0

I have a data frame with with multiple observations for multiple states on a yearly basis. The earliest observation for one state is in 1994 and the latest for most of them is in 2020. I have missing data in my, since most of the observations do not reach from 1994 to 2020. I would now like to expand my data frame and insert rows for the missing years. The other columns should just be filled with NAs. The data frame looks like this:

see table

My approach so far was:

relative_FTE %>% 
  group_by(canton_id) %>%
  mutate(Earliest.year = min(year)) %>%
  select(-value, -year) %>% 
  distinct() %>%
  expand(year = Earliest.year:1994, Earliest.year) %>%
  select(-Earliest.year) %>%
  left_join(relative_FTE, by = c("canton_id", "year"))

The code runs, I am, however, getting the warning messages:

1: In Earliest.year:1994 : numerical expression has 14 elements: only the first used 2: In Earliest.year:1994 : numerical expression has 16 elements: only the first used

So, the table only keeps the data from 1994 until the year of first observation for each state, but the rest won't be used any more.

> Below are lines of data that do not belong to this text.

(** * drfexts.renderers: a shallow embedding and its properties

    The module [drfexts/renderers.py] holds three renderers of a web API
    framework: [CustomJSONRenderer] (status envelope around the payload),
    [CustomCSVRenderer] and [CustomXLSXRenderer] (tabular exports built on
    [BaseExportRenderer.tablize]).

    Python values are embedded as the inductive type [value]; insertion
    ordered dictionaries as association lists ([Dict]); exceptions as the
    error monad [result]; the generator [tablize] as a step function [next]
    on its suspended frames, so that the late binding of the row generator
    expressions is part of the model; the mutable response object of the
    JSON renderer by explicit state passing.  The collaborators that live
    outside the module (the CSV writer, the workbook, the JSON serializer)
    are variables of the section [Renderers]. *)

From Stdlib Require Import List String Ascii ZArith Bool Lia DecimalString.
Import ListNotations.

Local Open Scope string_scope.
Local Open Scope Z_scope.

(** ** Exceptions *)

Inductive exn : Type :=
| AttributeError
| KeyError
| TypeError
| IndexError
| NameError
| RuntimeError
| CollaboratorError (name : string).

Inductive result (A : Type) : Type :=
| Ok (a : A)
| Raise (e : exn).

Arguments Ok {A} a.
Arguments Raise {A} e.

Definition bind {A B : Type} (m : result A) (k : A -> result B) : result B :=
  match m with
  | Ok a => k a
  | Raise e => Raise e
  end.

Could someone help me with finding a solution so that I have observations from 1994 to 2020 for each state? Help is much appreciated.

Kind regards

Frederik
  • 3
  • 1
  • 2
    Please provide a [minimal reproducible example](https://stackoverflow.com/questions/5963269/how-to-make-a-great-r-reproducible-example) – Albin Jan 25 '22 at 09:24

1 Answers1

0

I guess you want to have rows for each pair of year (from 1994 to 2020) and canton_id. I think you can create full_df with the pairs and then merge it with you data.frame.

full_df <- list(canton_id = unique(relative_FTE$canton_id), year = 1994:2020) %>% expand.grid()
merge(relative_FTE, full_df, all = T, by = c("year","canton_id"))